**What to do**
The following data has a line with "assert (a.1 ≠" and a line with "Module Executor.". Write out exactly those lines and all the lines between them.

Stored data

──────────

(** *** queries/overview.rs *)

Definition count_rows {A} (p : A → bool) (t : gmap Z A) : Z := Z.of_nat (count_if p (map_to_list t).*2).

Definition get_stats (now : Z) (db : Db) : JobStats :=
  mkStats (count_rows (λ _, true) (jobs db)) (count_rows (in_state now Ready) (jobs db))
    (count_rows (in_state now Scheduled) (jobs db)) (count_rows (in_state now Locked) (jobs db))
    (count_rows (in_state now Failed) (jobs db)).

Definition queue_row (now : Z) (db : Db) (iq : Z * JobQueue) : QueueRow :=
  let mine := λ j, bool_decide (job_queue_id j = Some iq.1) in
  mkQueueRow iq.1 (queue_name iq.2) (queue_locked_at iq.2) (queue_locked_by iq.2)
    (count_rows mine (jobs db)) (count_rows (λ j, mine j && in_state now Ready j) (jobs db)).

Definition name_order {A} (name : A → str) (a b : A) : Prop := collate (name a) (name b).
#[local] Instance name_order_dec {A} (name : A → str) : RelDecision (name_order name).
Proof. unfold name_order. solve_decision. Defined.

Definition list_queues (now : Z) (db : Db) : list QueueRow :=
  merge_sort (name_order row_queue_name) (queue_row now db <$> map_to_list (job_queues db)).

(** *** queries/workers.rs *)

(** [select locked_by, count( * ) ... where locked_by is not null group by locked_by]. *)
Definition holders (l : list (option str)) : list (str * Z) :=
  (λ w, (w, Z.of_nat (count_if (λ x, bool_decide (x = Some w)) l))) <$> remove_dups (omap (λ x, x) l).

Definition job_owners (db : Db) : list (option str) := locked_by <$> (map_to_list (jobs db)).*2.
Definition queue_owners (db : Db) : list (option str) := queue_locked_by <$> (map_to_list (job_queues db)).*2.

(** [union all] of the two, grouped again. *)
Definition lock_rows (db : Db) : list (str * Z * Z) :=
  ((λ wn, (wn.1, wn.2, 0)) <$> holders (job_owners db)) ++
  ((λ wn, (wn.1, 0, wn.2)) <$> holders (queue_owners db)).

Definition sum_of (f : str * Z * Z → Z) (w : str) (rows : list (str * Z * Z)) : Z :=
  foldr (λ r n, (if bool_decide (r.1.1 = w) then f r else 0) + n) 0 rows.

Definition list_locked_workers (db : Db) : list LockedWorkerRow :=
  merge_sort (name_order worker_id)
    ((λ w, mkLockedWorker w (sum_of (λ r, r.1.2) w (lock_rows db)) (sum_of (λ r, r.2) w (lock_rows db)))
       <$> remove_dups (fst ∘ fst <$> lock_rows db)).

(** *** worker_heartbeat/active.rs *)

Record ActiveWorkerRow := mkActive { active_id : str; active_worker :> Worker; is_stale : bool }.

Definition latest_first (a b : str * Worker) : Prop := last_heartbeat_at b.2 ≤ last_heartbeat_at a.2.
#[local] Instance latest_first_dec : RelDecision latest_first.
Proof. unfold latest_first. solve_decision. Defined.

(** Times are in microseconds, the threshold in nanoseconds; a heartbeat in
    the future is not stale. *)
Definition list_active_workers (sweep_threshold now : Z) (db : Db) : list ActiveWorkerRow :=
  (λ wr, let elapsed := now - last_heartbeat_at wr.2 in
         mkActive wr.1 wr.2 ((0 <=? elapsed) && (sweep_threshold <=? elapsed * 1000)))
    <$> merge_sort latest_first (map_to_list (workers db)).

(** ** Lists and counts *)

Definition keyed (db : Db) : Prop := map_Forall (λ i j, id j = i) (jobs db).
Definition tasks_known (db : Db) : Prop := map_Forall (λ _ j, is_Some (tasks db !! task_id j)) (jobs db).

#[local] Instance id_order_total {A} : Total (@id_order A).
Proof. intros a b. unfold id_order. lia. Qed.
#[local] Instance id_order_trans {A} : Transitive (@id_order A).
Proof. intros a b c. unfold id_order. lia. Qed.

Lemma rows_by_id_perm {A} (t : gmap Z A) : rows_by_id t ≡ₚ map_to_list t.
Proof. apply merge_sort_Permutation. Qed.

Lemma elem_of_rows_by_id {A} (t : gmap Z A) i x : (i, x) ∈ rows_by_id t ↔ t !! i = Some x.
Proof. by rewrite rows_by_id_perm, elem_of_map_to_list. Qed.

Lemma count_if_perm {A} (p : A → bool) l l' : l ≡ₚ l' → count_if p l = count_if p l'.
Proof. intros H. unfold count_if. by rewrite H. Qed.

Lemma count_if_ext {A} (p q : A → bool) l : (∀ x, p x = q x) → count_if p l = count_if q l.
Proof. intros H. induction l as [|x l IH]; [done|]. by rewrite !count_if_cons, IH, H. Qed.

Lemma count_if_fmap {A B} (f : A → B) (p : B → bool) l : count_if p (f <$> l) = count_if (p ∘ f) l.
Proof. induction l as [|x l IH]; [done|]. rewrite fmap_cons, !count_if_cons, IH. done. Qed.

(** When every task is known the join keeps every job. *)
Lemma joined_rows db : tasks_known db → listed_row <$> joined db = (rows_by_id (jobs db)).*2.
Proof.
  intros Hk. unfold joined. assert (∀ ij, ij ∈ rows_by_id (jobs db) → is_Some (tasks db !! task_id ij.2)) as H.
  { intros [i j] Hin%elem_of_rows_by_id. by apply (Hk i). }
  induction (rows_by_id (jobs db)) as [|[i j] l IH]; [done|]. cbn. unfold listed at 1.
  destruct (H (i, j)) as [t Ht]; [apply elem_of_cons; by left|]. cbn in Ht. rewrite Ht. cbn. f_equal.
  apply IH. intros. apply H. apply elem_of_cons. by right.
Qed.

(** The matching rows before paging. *)
Definition matching (now : Z) (args : ListJobsParams) (db : Db) : list ListedJob :=
  filter (λ l, admitted now args l = true) (joined db).

Definition state_only (s : JobState) (limit : Z) : ListJobsParams := mkParams s None None None limit 0.
Definition stat (s : JobState) (st : JobStats) : Z :=
  match s with All => total st | Ready => ready st | Scheduled => scheduled st | Locked => locked st | Failed => failed st end.

Lemma admitted_state now s n l : admitted now (state_only s n) l = in_state now s l.
Proof. unfold admitted, state_only, search_term. cbn. done. Qed.

Lemma stat_count now s db : stat s (get_stats now db) = count_rows (in_state now s) (jobs db).
Proof. by destruct s. Qed.

Lemma matching_length now s n db :
  tasks_known db → Z.of_nat (length (matching now (state_only s n) db)) = stat s (get_stats now db).
Proof.
  intros Hk. rewrite stat_count. unfold count_rows, matching. f_equal.
  rewrite (count_if_perm _ _ (rows_by_id (jobs db)).*2) by (by rewrite rows_by_id_perm).
  rewrite <- (joined_rows db Hk), count_if_fmap. unfold count_if. done.
Qed.

(** Every job is in exactly one state. *)
Lemma states_partition now j :
  Z.b2z (in_state now Ready j) + Z.b2z (in_state now Scheduled j) + Z.b2z (in_state now Locked j) + Z.b2z (in_state now Failed j) = 1.
Proof.
  unfold in_state. case_bool_decide; cbn; [|done].
  destruct (Z.ltb_spec (attempts j) (max_attempts j)), (Z.leb_spec (max_attempts j) (attempts j)); try lia; cbn; [|done].
  destruct (Z.leb_spec (run_at j) now), (Z.ltb_spec now (run_at j)); try lia; done.
Qed.

(** The overview and the lists agree.  The total is the sum of the four
    counts by state, and, every task being known, each count is the number of
    jobs the list shows for that state when nothing else is filtered and the
    limit does not cut it. *)
Theorem stats_match_lists now db :
  let st := get_stats now db in
  total st = ready st + scheduled st + locked st + failed st ∧
  (tasks_known db → ∀ s n, stat s st ≤ n →
     ∃ js, list_jobs now None (state_only s n) db = Ok js ∧ Z.of_nat (length js) = stat s st).
Proof.
  intros st. split.
  - unfold st, get_stats, count_rows. cbn. induction (map_to_list (jobs db)).*2 as [|j l IH]; [done|].
    rewrite !count_if_cons. pose proof (states_partition now j).
    destruct (in_state now Ready j), (in_state now Scheduled j), (in_state now Locked j), (in_state now Failed j); cbn in *; lia.
  - intros Hk s n Hn. unfold st in *. rewrite <- (matching_length now s n db Hk) in *. exists (matching now (state_only s n) db).
    split; [|done]. unfold list_jobs. cbn. destruct (Z.ltb_spec n 0); [lia|]. f_equal. rewrite drop_0. apply take_ge. unfold matching in *. lia.
Qed.

(** ** Paging *)

Lemma Sorted_rows_by_id {A} (t : gmap Z A) : StronglySorted (λ a b, a.1 < b.1) (rows_by_id t).
Proof.
  pose proof (StronglySorted_merge_sort (@id_order A) (map_to_list t)) as Hs. fold (rows_by_id t) in Hs.
  assert (NoDup (rows_by_id t).*1) as Hn by (rewrite rows_by_id_perm; apply NoDup_fst_map_to_list).
  induction Hs as [|a l Hs IH Ha]; [constructor|]. cbn in Hn. apply NoDup_cons in Hn as [Hna Hn]. constructor; [by apply IH|].
  apply Forall_forall. intros b Hb. pose proof (proj1 (Forall_forall _ _) Ha b Hb) as Hle. unfold id_order in Hle.
  assert (a.1 ≠ b.1); [|lia]. intros E. apply Hna. rewrite E. by apply list_elem_of_fmap_2.
Qed.

Lemma joined_sorted db : keyed db → StronglySorted (λ a b : ListedJob, id a < id b) (joined db).
Proof.
  intros Hk. pose proof (Sorted_rows_by_id (jobs db)) as Hs. unfold joined.
  assert (∀ ij, ij ∈ rows_by_id (jobs db) → id ij.2 = ij.1) as Hid by (intros [i j] Hin%elem_of_rows_by_id; by apply Hk).
  induction Hs as [|[i j] l Hs IH Ha]; [constructor|]. cbn. assert (∀ ij, ij ∈ l → id ij.2 = ij.1) as Hid'.
  { intros ij Hij. apply Hid. apply elem_of_cons. by right. }
  specialize (IH Hid'). unfold listed at 1. destruct (tasks db !! task_id j); cbn; [|done]. constructor; [done|].
  apply Forall_forall. intros x (ij & Hx & Hij)%list_elem_of_omap. pose proof (proj1 (Forall_forall _ _) Ha ij Hx) as Hlt. cbn in Hlt.
  unfold listed in Hij. destruct (tasks db !! task_id ij.2); [|done]. injection Hij as <-. cbn.
  rewrite (Hid' ij Hx). pose proof (Hid (i, j) ltac:(apply elem_of_cons; by left)) as E. cbn in E. lia.
Qed.
(* ===== verification/Executor.v ===== *)
(** * Executors and transactions (crates/graphile-worker-database/src/database.rs,
    executor.rs, the transactions of its drivers; crates/graphile-worker-utils/src/
    client.rs, executor.rs, schedule.rs, management.rs)

    The calls of [WorkerUtils] are sequences of statements run on an executor:
    the pooled database, where each statement commits by itself and may be
    retried, or a transaction of the caller's.  A call is a program of
    statements; the trait [DbExecutorArg] is a type class with the pool and the
    transaction as instances, and a program runs on either.

    A statement may fail although it is valid: [Fault] says what the caller
    sees, whether the statement was applied nevertheless and whether the
    connection is lost.  After an error PostgreSQL refuses everything in a
    transaction until it ends, and a COMMIT then rolls back and reports success.
    [now()] is the time of a transaction's start.  Sequences are not rolled
    back.  What other sessions do meanwhile is not part of this file. *)

From S2P Require Import Prelude Job Database FlagFilter JobStore JobRelease Hooks AddJob WorkerUtils AdminApi.
Open Scope Z_scope.

Module Executor.
Import Job Database FlagFilter JobStore JobRelease Hooks AddJob.
(** ** sqlx/params.rs, tokio_postgres/params.rs *)

(** What is sent for a parameter: a null of a type, or a value. *)
Inductive ArgType := TBool | TI16 | TI32 | TI64 | TJson | TText | TTextArray | TTimestampTz.
Inductive Arg :=
| ArgNull (t : ArgType)
| ArgBool (b : bool) | ArgI16 (n : Z) | ArgI32 (n : Z) | ArgI64 (n : Z)
| ArgJson (v : Job.Value) | ArgText (s : str) | ArgTextArray (l : list str)
| ArgI32Array (l : list Z) | ArgI64Array (l : list Z) | ArgTimestampTz (t : Z).

Definition opt_arg {T} (t : ArgType) (f : T → Arg) (v : option T) : Arg :=
  match v with Some x => f x | None => ArgNull t end.

(** A statement as [sqlx::query] builds it. *)
Record Query := mkQuery { q_sql : str; q_args : list Arg; q_persistent : bool }.

Definition bind (query : Query) (a : Arg) : Query :=
  mkQuery (q_sql query) (q_args query ++ [a]) (q_persistent query).
Definition persistent (b : bool) (query : Query) : Query := mkQuery (q_sql query) (q_args query) b.

Definition bind_value (query : Query) (value : DbValue) : Query :=
  match value with
  | Bool v => bind query (ArgBool v)
  | BoolOpt v => bind query (opt_arg TBool ArgBool v)
  | I16 v => bind query (ArgI16 v)
  | I16Opt v => bind query (opt_arg TI16 ArgI16 v)
  | I32 v => bind query (ArgI32 v)
  | I32Opt v => bind query (opt_arg TI32 ArgI32 v)
  | I64 v => bind query (ArgI64 v)
  | I64Opt v => bind query (opt_arg TI64 ArgI64 v)
  | Json v => bind query (ArgJson v)
  | JsonOpt v => bind query (opt_arg TJson ArgJson v)
  | Text v => bind query (ArgText v)
  | TextOpt v => bind query (opt_arg TText ArgText v)
  | TextArray v => bind query (ArgTextArray v)
  | TextArrayOpt v => bind query (opt_arg TTextArray ArgTextArray v)
  | I32Array v => bind query (ArgI32Array v)
  | I64Array v => bind query (ArgI64Array v)
  | TimestampTz v => bind query (ArgTimestampTz v)
  | TimestampTzOpt v => bind query (opt_arg TTimestampTz ArgTimestampTz v)
  end.

Definition bind_params (sql : str) (params : list DbValue) : Query :=
  foldl bind_value (mkQuery sql [] true) params.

──────────

**Exercise response**
  assert (a.1 ≠ b.1); [|lia]. intros E. apply Hna. rewrite E. by apply list_elem_of_fmap_2.
Qed.

Lemma joined_sorted db : keyed db → StronglySorted (λ a b : ListedJob, id a < id b) (joined db).
Proof.
  intros Hk. pose proof (Sorted_rows_by_id (jobs db)) as Hs. unfold joined.
  assert (∀ ij, ij ∈ rows_by_id (jobs db) → id ij.2 = ij.1) as Hid by (intros [i j] Hin%elem_of_rows_by_id; by apply Hk).
  induction Hs as [|[i j] l Hs IH Ha]; [constructor|]. cbn. assert (∀ ij, ij ∈ l → id ij.2 = ij.1) as Hid'.
  { intros ij Hij. apply Hid. apply elem_of_cons. by right. }
  specialize (IH Hid'). unfold listed at 1. destruct (tasks db !! task_id j); cbn; [|done]. constructor; [done|].
  apply Forall_forall. intros x (ij & Hx & Hij)%list_elem_of_omap. pose proof (proj1 (Forall_forall _ _) Ha ij Hx) as Hlt. cbn in Hlt.
  unfold listed in Hij. destruct (tasks db !! task_id ij.2); [|done]. injection Hij as <-. cbn.
  rewrite (Hid' ij Hx). pose proof (Hid (i, j) ltac:(apply elem_of_cons; by left)) as E. cbn in E. lia.
Qed.
(* ===== verification/Executor.v ===== *)
(** * Executors and transactions (crates/graphile-worker-database/src/database.rs,
    executor.rs, the transactions of its drivers; crates/graphile-worker-utils/src/
    client.rs, executor.rs, schedule.rs, management.rs)

    The calls of [WorkerUtils] are sequences of statements run on an executor:
    the pooled database, where each statement commits by itself and may be
    retried, or a transaction of the caller's.  A call is a program of
    statements; the trait [DbExecutorArg] is a type class with the pool and the
    transaction as instances, and a program runs on either.

    A statement may fail although it is valid: [Fault] says what the caller
    sees, whether the statement was applied nevertheless and whether the
    connection is lost.  After an error PostgreSQL refuses everything in a
    transaction until it ends, and a COMMIT then rolls back and reports success.
    [now()] is the time of a transaction's start.  Sequences are not rolled
    back.  What other sessions do meanwhile is not part of this file. *)

From S2P Require Import Prelude Job Database FlagFilter JobStore JobRelease Hooks AddJob WorkerUtils AdminApi.
Open Scope Z_scope.

Module Executor.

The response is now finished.